If you are cycling for over an hour and a half on a training ride or sportive, you will need to take food and fluids to avoid the dreaded “bonking”. Your fluid intake will be water possibly missed with electrolytes; food will be carbohydrate focused and low in fat.
As part of your cycle training, it is advised that you learn when you need to eat food to keep your energy levels topped up. This will help you avoid “bonking.” In this post, we give figures and advice which are considered to be accurate by professionals and sports scientists on how much food you need to keep the pedals turning. It should be noted that the figures are a guide and the quantity of carbohydrate needed is unique to every rider.
Trialling different amounts of food will be necessary for you to determine what works best for you.

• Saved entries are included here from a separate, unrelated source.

(** * ferret: SSH tunnelling broker -- a shallow embedding of its Go sources

    The development follows the package [internal] of the repository:
    addresses (address.go), hosts and the jump-host resolver (host.go),
    tunnels and the relay loop (tunnel.go), the statistics service
    (statistics.go) and the configuration driver (config.go).

    Go values are modelled as follows.
    - [string] is a Go string (a sequence of bytes); [list byte] is a [[]byte].
    - [int], [int32] and [int64] are [Z]; where the code can wrap around the
      wrap-around is written out ([wrap64]).
    - a pointer that may be nil is an [option]; a [*Address] that is shared
      between a host and a tunnel is a location in the address store.
    - the global maps [Hosts], [Tunnels], [hostKeysMap] and [identityMap] are
      [gmap]s with string keys, threaded through the functions that use them.
    - [fmt.Printf] appends one line to a log (the trailing newline is left
      out).
    - the operating system, the resolver, the ssh library and the network are
      oracles: parameters of the sections that use them. *)

From Stdlib Require Import ZArith Ascii String DecimalString DecimalPos.
From Stdlib.Strings Require Import Byte.
From stdpp Require Import base option list strings gmap.

Local Open Scope Z_scope.

#[global] Instance byte_eq_decision : EqDecision byte := Byte.byte_eq_dec.

(** ** Go library functions on strings *)

Definition colon : ascii := ":"%char.

(** [strings.Split(s, ":")]: the fields of [s] between colons; a string
    without colon (the empty one too) is its own single field. *)
Fixpoint Split (s : string) : list string :=
  match s with
  | EmptyString => [EmptyString]
  | String c rest =>
      if Ascii.eqb c colon then EmptyString :: Split rest
      else match Split rest with
           | [] => [String c EmptyString]
           | p :: ps => String c p :: ps
           end
  end.

(** [%d] of an integer. *)
Definition itoa (z : Z) : string := NilZero.string_of_int (Z.to_int z).

Definition max_int64 : Z := 2 ^ 63 - 1.
Definition min_int64 : Z := - 2 ^ 63.

(** [int64(x)] for an [x] computed without bound. *)
Definition wrap64 (z : Z) : Z := (z + 2 ^ 63) mod 2 ^ 64 - 2 ^ 63.

Definition digit_of (c : ascii) : option Z :=
  let n := Z.of_nat (nat_of_ascii c) in
  if (48 <=? n) && (n <=? 57) then Some (n - 48) else None.

Fixpoint digits_value (acc : Z) (s : string) : option Z :=
  match s with
  | EmptyString => Some acc
  | String c rest =>
      match digit_of c with
      | Some d => digits_value (10 * acc + d) rest
      | None => None
      end
  end.

Inductive AtoiError := ErrSyntax | ErrRange.

(** [strconv.Atoi]: an optional sign, then at least one decimal digit and
    nothing else; the value has to fit the 64-bit [int]. *)
Definition Atoi (s : string) : Z + AtoiError :=
  let '(neg, body) :=
    match s with
    | String "-" rest => (true, rest)
    | String "+" rest => (false, rest)
    | _ => (false, s)
    end in
  match body with
  | EmptyString => inr ErrSyntax
  | _ =>
      match digits_value 0 body with
      | None => inr ErrSyntax
      | Some v =>
          let i := if neg then - v else v in
          if (min_int64 <=? i) && (i <=? max_int64) then inl i else inr ErrRange
      end
  end.

(** [err.Error()] of the error of [strconv.Atoi]. The offending text is
    printed as it is (Go quotes it). *)
Definition AtoiError_text (s : string) (e : AtoiError) : string :=
  "strconv.Atoi: parsing " +:+ s +:+
  match e with
  | ErrSyntax => ": invalid syntax"
  | ErrRange => ": value out of range"
  end.

(** [strings.TrimSpace] removes the white space of Unicode from both ends
    of a string: U+0009 to U+000D, U+0020, U+0085, U+00A0, U+1680, U+2000 to
    U+200A, U+2028, U+2029, U+202F, U+205F and U+3000 ([unicode.IsSpace]).
    A Go string holds bytes, read as UTF-8: a rune is decoded from its
    shortest encoding only, every other byte counts as U+FFFD, which is no
    white space. So a string starts, or ends, with a white space rune
    exactly when it starts, or ends, with one of the encodings below, of
    one, two or three bytes. *)
Definition byte_is (c : ascii) (n : nat) : bool := (nat_of_ascii c =? n)%nat.

(** Tab, line feed, vertical tab, form feed, carriage return and space. *)
Definition is_space (c : ascii) : bool :=
  let n := nat_of_ascii c in
  ((9 <=? n) && (n <=? 13))%nat || (n =? 32)%nat.

(** U+0085 is C2 85 and U+00A0 is C2 A0. *)
Definition is_space2 (a b : ascii) : bool :=
  byte_is a 194 && (byte_is b 133 || byte_is b 160).

(** U+1680 is E1 9A 80; U+2000 to U+200A are E2 80 80 to E2 80 8A; U+2028,
    U+2029 and U+202F are E2 80 A8, E2 80 A9 and E2 80 AF; U+205F is
    E2 81 9F; U+3000 is E3 80 80. *)
Definition is_space3 (a b c : ascii) : bool :=
  byte_is a 225 && byte_is b 154 && byte_is c 128
  || byte_is a 226 && byte_is b 128
     && (((128 <=? nat_of_ascii c) && (nat_of_ascii c <=? 138))%nat
         || byte_is c 168 || byte_is c 169 || byte_is c 175)
  || byte_is a 226 && byte_is b 129 && byte_is c 159
  || byte_is a 227 && byte_is b 128 && byte_is c 128.

Section TrimRunes.

(** The encodings of two and of three bytes, as the bytes are met: first
    byte first from the left, last byte first from the right. *)
Variable two : ascii -> ascii -> bool.
Variable three : ascii -> ascii -> ascii -> bool.

(** The bytes that are left once the white space runes at the front are
    taken off, one after the other. *)
Fixpoint trim_runes (l : list ascii) : list ascii :=
  match l with
  | [] => []
  | a :: r1 =>
      if is_space a then trim_runes r1
      else
        match r1 with
        | b :: r2 =>
            if two a b then trim_runes r2
            else
              match r2 with
              | c :: r3 => if three a b c then trim_runes r3 else l
              | [] => l
              end
        | [] => l
        end
  end.

(** Whether the bytes start with a white space rune. *)
Definition starts_space (l : list ascii) : bool :=
  match l with
  | a :: r1 =>
      is_space a
      || match r1 with
         | b :: r2 =>
             two a b
             || match r2 with
                | c :: _ => three a b c
                | [] => false
                end
         | [] => false
         end
  | [] => false
  end.

End TrimRunes.

Definition trim_left (s : string) : string :=
  string_of_list_ascii
    (trim_runes is_space2 is_space3 (list_ascii_of_string s)).

Definition trim_right (s : string) : string :=
  string_of_list_ascii
    (rev (trim_runes (fun b a => is_space2 a b) (fun c b a => is_space3 a b c)
            (rev (list_ascii_of_string s)))).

Your body stores carbohydrate in the form of glycogen in your liver and muscles. As you ride this supply is used up to the point where you hit the wall, or “bonk”. The way to avoid this is to top up your carbohydrate level with food.
At the start of a ride we have around 90g of carbohydrate in our body. This will keep us going for around an hour and a half. Sports science has determined that we can process 60g of carbohydrate per hour on average. As such you should aim to take 60g of carbohydrate per hour. Remember, that the amount you can actually process will vary and be individual to you.
If you take too much you will become sluggish and tired. Too little and the dreaded “bonk” will hit. The trick is to learn how much your body can process and when to take food when out on a training ride or sportive.